Python usage numbers

jmfauth wxjmfauth at gmail.com
Sun Feb 12 14:52:46 EST 2012



There is so much to say on the subject, I do not know
where to start. Some points.

Today, Sunday, 12 February 2012, 90%, if not more, of the
Python applications supposed to work with text and I'm toying
with are simply not working. Two reasons:
1) Most of the devs understand nothing or not enough on the
field of the coding of the characters.
2) In gui applications, most of the devs understand
nothing or not enough in the keyboard keys/chars handling.

---

I know Python since version 1.5.2 or 1.5.6 (?). Among the
applications I wrote, my fun is in writing GUI interactive
interpreters with Python 2 or 3, tkinter, Tkinter, wxPython,
PySide, PyQt4 on Windows.

Believe or not, my interactive interpreters are the only
ones where I can enter text and where text is displayed
correctly. IDLE, wxPython/PyShell, DrPython, ... all
are failing. (I do not count console applications).

Python popularity? I have no popularity-meter. What I know:
I can not type French text in IDLE on Windows. It is like
this since ~ten years and I never saw any complain about
this. (The problem in bad programmation).

Ditto for PyShell in wxPython. I do not count, the number of
corrections I proposed. In one version, it takes me 18 months
until finally decided to propose a correction. During this
time, I never heard of the problem. (Now, it is broken
again).

---

Is there a way to fix this actual status?
- Yes, and *very easily*.

Will it be fixed?
- No, because there is no willingness to solve it.

---

Roy Smith's quote: "... that we'll all just be
using UTF-32, ..."

Considering PEP 393, Python is not taking this road.

---

How many devs know, one can not write text in French with
the iso-8859-1 coding? (see pep 393)

How can one explain, corporates like MS or Apple with their
cp1252 or mac-roman codings succeeded to know this?

Ditto for foundries (Adobe, LinoType, ...)

---

Python is 20 years old. It was developped with ascii in
mind. Python was not born, all this stuff was already
a no problem with Windows and VB.
Even a step higher, Windows was no born, this was a no
problem at DOS level (eg TurboPascal), 30 years ago!

Design mistake.

---

Python 2 introduced the <unicode> type. Very nice.
Problem. The introduction of the automatic coercion
ascii-"unicode", which somehow breaks everything.

Very bad design mistake. (In my mind, the biggest one).

---

One day, I fell on the web on a very old discussion
about Python related to the introduction of unicode in
Python 2. Something like:

Python core dev (it was VS or AP): "... lets go with ucs-4
and we have no problem in the future ...".

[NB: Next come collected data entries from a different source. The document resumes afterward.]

(** The two assignments of the four macros: [a += f(b, c, d) + m + t;
    a = b + ROTLEFT(a, s)]. *)
Definition step (f : Z -> Z -> Z -> Z) (a b c d : reg) (m s t : Z) (e : regs) : regs :=
  let e1 := set a (u32 (get a e + (f (get b e) (get c e) (get d e) + m + t))) e in
  set a (u32 (get b e1 + ROTLEFT (get a e1) s)) e1.

Definition run_line (m : list Z) (e : regs) (l : line) : exec regs :=
  match l with
  | FF a b c d i s t => w ← load m i; Done (step F a b c d w s t e)
  | GG a b c d i s t => w ← load m i; Done (step G a b c d w s t e)
  | HH a b c d i s t => w ← load m i; Done (step H a b c d w s t e)
  | II a b c d i s t => w ← load m i; Done (step I a b c d w s t e)
  end.

Definition lines : list line :=
  [ FF Ra Rb Rc Rd 0 7 0xD76AA478;
    FF Rd Ra Rb Rc 1 12 0xE8C7B756;
    FF Rc Rd Ra Rb 2 17 0x242070DB;
    FF Rb Rc Rd Ra 3 22 0xC1BDCEEE;
    FF Ra Rb Rc Rd 4 7 0xF57C0FAF;
    FF Rd Ra Rb Rc 5 12 0x4787C62A;
    FF Rc Rd Ra Rb 6 17 0xA8304613;
    FF Rb Rc Rd Ra 7 22 0xFD469501;
    FF Ra Rb Rc Rd 8 7 0x698098D8;
    FF Rd Ra Rb Rc 9 12 0x8B44F7AF;
    FF Rc Rd Ra Rb 10 17 0xFFFF5BB1;
    FF Rb Rc Rd Ra 11 22 0x895CD7BE;
    FF Ra Rb Rc Rd 12 7 0x6B901122;
    FF Rd Ra Rb Rc 13 12 0xFD987193;
    FF Rc Rd Ra Rb 14 17 0xA679438E;
    FF Rb Rc Rd Ra 15 22 0x49B40821;
    GG Ra Rb Rc Rd 1 5 0xF61E2562;
    GG Rd Ra Rb Rc 6 9 0xC040B340;
    GG Rc Rd Ra Rb 11 14 0x265E5A51;
    GG Rb Rc Rd Ra 0 20 0xE9B6C7AA;
    GG Ra Rb Rc Rd 5 5 0xD62F105D;
    GG Rd Ra Rb Rc 10 9 0x02441453;
    GG Rc Rd Ra Rb 15 14 0xD8A1E681;
    GG Rb Rc Rd Ra 4 20 0xE7D3FBC8;
    GG Ra Rb Rc Rd 9 5 0x21E1CDE6;
    GG Rd Ra Rb Rc 14 9 0xC33707D6;
    GG Rc Rd Ra Rb 3 14 0xF4D50D87;
    GG Rb Rc Rd Ra 8 20 0x455A14ED;
    GG Ra Rb Rc Rd 13 5 0xA9E3E905;
    GG Rd Ra Rb Rc 2 9 0xFCEFA3F8;
    GG Rc Rd Ra Rb 7 14 0x676F02D9;
    GG Rb Rc Rd Ra 12 20 0x8D2A4C8A;
    HH Ra Rb Rc Rd 5 4 0xFFFA3942;
    HH Rd Ra Rb Rc 8 11 0x8771F681;
    HH Rc Rd Ra Rb 11 16 0x6D9D6122;
    HH Rb Rc Rd Ra 14 23 0xFDE5380C;
    HH Ra Rb Rc Rd 1 4 0xA4BEEA44;
    HH Rd Ra Rb Rc 4 11 0x4BDECFA9;
    HH Rc Rd Ra Rb 7 16 0xF6BB4B60;
    HH Rb Rc Rd Ra 10 23 0xBEBFBC70;
    HH Ra Rb Rc Rd 13 4 0x289B7EC6;
    HH Rd Ra Rb Rc 0 11 0xEAA127FA;
    HH Rc Rd Ra Rb 3 16 0xD4EF3085;
    HH Rb Rc Rd Ra 6 23 0x04881D05;
    HH Ra Rb Rc Rd 9 4 0xD9D4D039;
    HH Rd Ra Rb Rc 12 11 0xE6DB99E5;
    HH Rc Rd Ra Rb 15 16 0x1FA27CF8;
    HH Rb Rc Rd Ra 2 23 0xC4AC5665;
    II Ra Rb Rc Rd 0 6 0xF4292244;
    II Rd Ra Rb Rc 7 10 0x432AFF97;
    II Rc Rd Ra Rb 14 15 0xAB9423A7;
    II Rb Rc Rd Ra 5 21 0xFC93A039;
    II Ra Rb Rc Rd 12 6 0x655B59C3;
    II Rd Ra Rb Rc 3 10 0x8F0CCC92;
    II Rc Rd Ra Rb 10 15 0xFFEFF47D;
    II Rb Rc Rd Ra 1 21 0x85845DD1;
    II Ra Rb Rc Rd 8 6 0x6FA87E4F;
    II Rd Ra Rb Rc 15 10 0xFE2CE6E0;
    II Rc Rd Ra Rb 6 15 0xA3014314;
    II Rb Rc Rd Ra 13 21 0x4E0811A1;
    II Ra Rb Rc Rd 4 6 0xF7537E82;
    II Rd Ra Rb Rc 11 10 0xBD3AF235;
    II Rc Rd Ra Rb 2 15 0x2AD7D2BB;
    II Rb Rc Rd Ra 9 21 0xEB86D391 ].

Look at the situation today.

---

And so one.

---

Conclusion. A Windows programmer is better served by
downloading VB.NET Express. A end Windows user is
better served with an application developped with VB.NET
Express.

I find somehow funny, Python is able to produce this:

>>> (1.1).hex()
'0x1.199999999999ap+0'
>>>

and on the other side, Python, Python applications,
are not able to deal correctly with text entering
and text displaying. Probably, the two most important
tasks a "computer" has to do!

jmf

PS I'm not a computer scientist, only a computer user.